To our knowledge, this is the first study that investigated longitudinal, natural changes of NITM, and its possible association with the progression of refractive error in children. There were several new and important findings. First, the initial NITM magnitude increased slightly over the years in the myopic students. However, the magnitude increase was too small to reach clinical significance in terms of reducing distance visual clarity. Second, the overall proportion of non-induced NITM at baseline decreased when compared to that found at the 2-year follow-up period (17.0% to 6.7%). This suggests that the children’s susceptibility, or accommodative aftereffects, to sustained near-work increased over the test years. Lastly, and most importantly, among the hyperopic children, smaller initial NITM magnitude was found to be significantly associated with less myopic refractive change. However, no significant association was found among either the myopic or emmetropic children, although refractive error susceptibility was greater among myopic eyes, at baseline. Ciuffreda et al. reported that hyperopic young adults manifested a paradoxical hyperopic refractive shift after a sustained period of near work.15,24 The reason for the difference between Ciuffreda et als and the current finding may due to different ages (adults vs. students less than 18 years old), ethnicity, daily activities, and sample size previous studies (16 and 44 vs. 223 in the current study).

In the present study, although the hyperopic children exhibited a relatively small initial NITM (i.e, transient myopic shift), they potentially exerted more ciliary muscle-based accommodation, since the majority of them did not wear a refractive correction (81.6% at baseline and 68.6% at the 3-year follow-up). The hyperopic children presented with a more variable NITM response profile after a period of sustained near work (i.e., increased and variable NITM magnitude at the middle and later post-task period) at both the baseline and at the two-year follow-up. In addition, approximately 30% of the hyperopes also exhibited incomplete decay of NITM. Moreover, and as reported in previous work on the same study sample, we found that the hyperopic students exhibited a significantly greater difference between their cycloplegic and non-cycloplegic refraction at both baseline and at follow-up, as compared to the myopic and emmetropic students.25 In general, the above evidence suggested a greater ciliary spasm/accommodative aftereffect among the hyperopic children in their daily life, as might be expected. Hence, more spasm of the ciliary muscle, and related variability of the NITM decay response, may be the reason that the hyperopic children manifested more myopic refractive change. This warrants further investigation.

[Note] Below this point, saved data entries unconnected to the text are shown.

Lemma translate_date_direct_witness :
  (exists d, fst (translate_date {[ "DATE-OBS" := VStr "2020-05-13T00:00:00" ]})
             = Ok (VStr d) /\ (d = "unknown" \/ is_date d))
  /\ translate_date (<["CALIB_ID" := VStr calib_id_example]>
                       {[ "DATE-OBS" := VStr "2020-05-13T00:00:00" ]})
     = translate_date {[ "DATE-OBS" := VStr "2020-05-13T00:00:00" ]}.
Proof.
  apply (translate_date_direct {[ "DATE-OBS" := VStr "2020-05-13T00:00:00" ]}
                               "2020-05-13T00:00:00").
  reflexivity.
Defined.

(** X12. The sentinel is for a missing CALIB_ID only. When the direct
    card is absent and CALIB_ID is a string that lacks the token, each of
    the three translators ends in the [AttributeError] of
    [_translateFromCalibId]; [translate_date] logs nothing then. *)
Theorem translators_missing_token (base : dict -> result value) (md : dict)
    (s : string) :
  md !! "CALIB_ID" = Some (VStr s) ->
  (md !! "CCDNUM" = None -> (forall pre v, ~ Token "ccdnum" s pre v) ->
   translate_ccdnum md = Raise AttributeError)
  /\ (md !! "DATE-OBS" = None -> (forall pre v, ~ Token "calibDate" s pre v) ->
      translate_date md = (Raise AttributeError, []))
  /\ (md !! "FILTER" = None -> (forall pre v, ~ Token "filter" s pre v) ->
      translate_filter base md = Raise AttributeError).
Proof.
  intros H. repeat split; intros A No.
  - rewrite (translate_ccdnum_fallback _ A).
    now apply (translateFromCalibId_missing _ _ s).
  - unfold translate_date.
    rewrite (proj1 (md_absent _ _ A)), (proj1 (md_present _ _ _ H)).
    now rewrite (translateFromCalibId_missing _ _ s).
  - unfold translate_filter.
    rewrite (proj1 (md_absent _ _ A)), (proj1 (md_present _ _ _ H)).
    now apply (translateFromCalibId_missing _ _ s).
Qed.

Lemma translators_missing_token_witness :
  translate_ccdnum {[ "CALIB_ID" := VStr "filter=g" ]} = Raise AttributeError
  /\ translate_date {[ "CALIB_ID" := VStr "filter=g" ]} = (Raise AttributeError, [])
  /\ translate_filter filter_name_of {[ "CALIB_ID" := VStr "ccdnum=12" ]}
     = Raise AttributeError.
Proof.
  split; [|split].
  - refine (proj1 (translators_missing_token filter_name_of _ "filter=g" _) _ _);
      [reflexivity | reflexivity | apply search_calib_None; reflexivity].
  - refine (proj1 (proj2 (translators_missing_token filter_name_of _ "filter=g" _)) _ _);
      [reflexivity | reflexivity | apply search_calib_None; reflexivity].
  - refine (proj2 (proj2 (translators_missing_token filter_name_of _ "ccdnum=12" _)) _ _);
      [reflexivity | reflexivity | apply search_calib_None; reflexivity].
Defined.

There were some potential limitations in the present study. First, the sample size was relatively small, and the follow-up was relatively short. This may result in lack of a significant association between the inherent small values of NITM and relatively small refractive change in the myopic and emmetropic students. Second, the proportion of refractive error types at baseline was somewhat uneven due to the hospital-based design of this study, thus resulting in more myopic children than either emmetropic and hyperopic ones being enrolled at baseline (for example, the proportion of myopic of 15-year-old girls: 66.8% in the current study5 vs. 55.0% in a suburb of Beijing1). This may also be the reason for lack of a significant increase of NITM magnitude in the emmetropic students.

In summary, our primary new finding was that only among the hyperopic children was NITM associated with the progression of a relative myopic refractive shift, possibly through a mild spasm of the ciliary muscle and increased variability of NITM decay response. Interestingly, no such association was found for either the myopic or emmetropic cohorts.

Financial support

The study was supported by the Beijing Science & Technology Novel Star Program (2009B44).

Conflicts of interest

The authors have no conflicts of interest to declare.


The authors thank Dr. Yi Cao Zhang (Anyang Eye Hospital), Dr. Xiao Dong Yang (Nanjing Tongren Hospital), Dr. Qian Jia (Handan Eye Hospital), Dr. Yue Wu (Beijing Xuanwu Hospital, Capital Medical University), and Dr. Xiao Gu Cai (Beijing Tongren Hospital, Capital Medical University) for their invaluable assistance in data collection.